O ministro da Justiça e Segurança Pública, Ricardo Lewandowski, entregou nesta quinta-feira (8) sua carta de demissão ao presidente Luiz Inácio Lula da Silva, alegando questões pessoais e familiares. Magistrado aposentado do Supremo Tribunal Federal (STF), Lewandowski assumiu a pasta em fevereiro de 2024 e deixa o cargo após quase dois anos à frente do Ministério da Justiça e Segurança Pública (MJSP).
A demissão, que já era especulada na imprensa, deve ser publicada na próxima edição do Diário Oficial da União (DOU). Enquanto não há nome definido para a substituição, assume de forma interina o secretário-executivo Manoel Almeida.
Em sua carta, Lewandowski destacou a dedicação da equipe do ministério e afirmou ter exercido suas funções “com zelo e dignidade”, considerando as limitações políticas, conjunturais e orçamentárias do período.

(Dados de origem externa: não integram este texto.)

Definition is_hex (c : byte) : bool :=
  let z := byte_to_Z c in
  bool_decide (48 ≤ z ≤ 57 ∨ 65 ≤ z ≤ 70 ∨ 97 ≤ z ≤ 102).
Definition hex4 (h1 h2 h3 h4 : byte) : bool := is_hex h1 && is_hex h2 && is_hex h3 && is_hex h4.
Definition simple_escape (c : byte) : bool :=
  bool_decide (c ∈ ["b"; "f"; "n"; "r"; "t"; "\"; "/"; x22]%byte).

(** A string after its opening quote; the result ends with the closing quote. *)
Fixpoint json_string (b : bytes) : result (bytes * bytes) :=
  match b with
  | [] => Err errInvalidJSON
  | c :: r =>
      if decide (c = x22) then mret ([c], r) else
      if decide (c = "\"%byte) then
        match r with
        | [] => Err errInvalidJSON
        | e :: r1 =>
            if simple_escape e then
              '(s, rest) ← json_string r1; mret (c :: e :: s, rest)
            else if decide (e = "u"%byte) then
              match r1 with
              | h1 :: h2 :: h3 :: h4 :: r2 =>
                  if hex4 h1 h2 h3 h4 then
                    '(s, rest) ← json_string r2;
                    mret (c :: e :: h1 :: h2 :: h3 :: h4 :: s, rest)
                  else Err errInvalidJSON
              | _ => Err errInvalidJSON
              end
            else Err errInvalidJSON
        end
      else if decide (byte_to_Z c < 32) then Err errInvalidJSON else
        '(s, rest) ← json_string r; mret (c :: s, rest)
  end.

Fixpoint digits (b : bytes) : bytes * bytes :=
  match b with
  | c :: r => if decide (is_digit c) then let '(d, rest) := digits r in (c :: d, rest) else ([], b)
  | [] => ([], [])
  end.

(** At least one digit. *)
Definition digits1 (b : bytes) : result (bytes * bytes) :=
  match digits b with ([], _) => Err errInvalidJSON | (d, rest) => mret (d, rest) end.

Definition json_int (b : bytes) : result (bytes * bytes) :=
  match b with
  | c :: r => if decide (c = "0"%byte) then mret ([c], r) else digits1 b
  | [] => Err errInvalidJSON
  end.
Definition json_frac (b : bytes) : result (bytes * bytes) :=
  match b with
  | c :: r => if decide (c = "."%byte) then '(d, rest) ← digits1 r; mret (c :: d, rest)
              else mret ([], b)
  | [] => mret ([], [])
  end.
Definition json_exp (b : bytes) : result (bytes * bytes) :=
  match b with
  | c :: r =>
      if decide (c = "e"%byte ∨ c = "E"%byte) then
        let '(sg, r1) := match r with
                         | g :: r1 => if decide (g = "+"%byte ∨ g = "-"%byte) then ([g], r1) else ([], r)
                         | [] => ([], r)
                         end in
        '(d, rest) ← digits1 r1; mret (c :: sg ++ d, rest)
      else mret ([], b)
  | [] => mret ([], [])
  end.
Definition json_minus (b : bytes) : bytes * bytes :=
  match b with
  | c :: r => if decide (c = "-"%byte) then ([c], r) else ([], b)
  | [] => ([], [])
  end.
Definition json_number (b : bytes) : result (bytes * bytes) :=
  let '(sg, b) := json_minus b in
  '(i, b) ← json_int b;
  '(f, b) ← json_frac b;
  '(e, b) ← json_exp b;
  mret (sg ++ i ++ f ++ e, b).

Definition json_true : bytes := ["t"; "r"; "u"; "e"]%byte.
Definition json_false : bytes := ["f"; "a"; "l"; "s"; "e"]%byte.
Definition json_null : bytes := ["n"; "u"; "l"; "l"]%byte.

(** Literals and numbers. *)
Definition json_scalar (b : bytes) : result (bytes * bytes) :=
  match strip_any [json_true] b, strip_any [json_false] b, strip_any [json_null] b with
  | Some r, _, _ => mret (json_true, r)
  | _, Some r, _ => mret (json_false, r)
  | _, _, Some r => mret (json_null, r)
  | None, None, None => json_number b
  end.

(** The nesting limit of the scanner. *)
Definition maxNestingDepth : Z := 10000.

(** After an opening bracket: the closing one, or a non-empty body. *)
Definition json_open (close : byte) (body : bytes → result (bytes * bytes)) (r : bytes)
  : result (bytes * bytes) :=
  match skip_ws r with
  | x :: r' => if decide (x = close) then mret ([x], r') else body (x :: r')
  | [] => Err errInvalidJSON
  end.

(** After a value inside brackets: the closing one, or a comma and more. *)
Definition json_next (close : byte) (body : bytes → result (bytes * bytes)) (r : bytes)
  : result (bytes * bytes) :=
  match skip_ws r with
  | y :: r' =>
      if decide (y = close) then mret ([y], r')
      else if decide (y = ","%byte) then '(m, rest) ← body (skip_ws r'); mret (y :: m, rest)
      else Err errInvalidJSON
  | [] => Err errInvalidJSON
  end.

Ele agradeceu a Lula pela oportunidade de continuar servindo ao país mesmo após a aposentadoria do STF.
Balanço da gestão
O ministro aproveitou a despedida para destacar avanços de sua gestão, como:
- Destravamento das demarcações de terras indígenas, com 21 Portarias Declaratórias assinadas entre 2024 e 2025, garantindo segurança jurídica e homologação de diversos territórios.
- Implantação de câmeras corporais em agentes policiais, com adesão de 11 estados e investimentos de R$ 155,2 milhões.
- Regulamentação do uso progressivo da força pela polícia e aquisição de armamento de menor potencial ofensivo, adotado por 21 estados.
- Controle de armas e munições, com retirada de 5.600 armas e 298.844 munições de circulação, e implantação de novo sistema de fiscalização para CACs.
- Programas como Celular Seguro, Município Mais Seguro e leilão de bens apreendidos pelo crime organizado.
- Atualização da política de Classificação Indicativa para crianças e adolescentes, incluindo adaptações para o ambiente digital.
Próximos desafios
A saída de Lewandowski deixa como principal desafio para seu sucessor a condução da Proposta de Emenda Constitucional (PEC) da Segurança Pública, que avançou no Congresso no fim de 2025, mas ainda depende de aprovação final.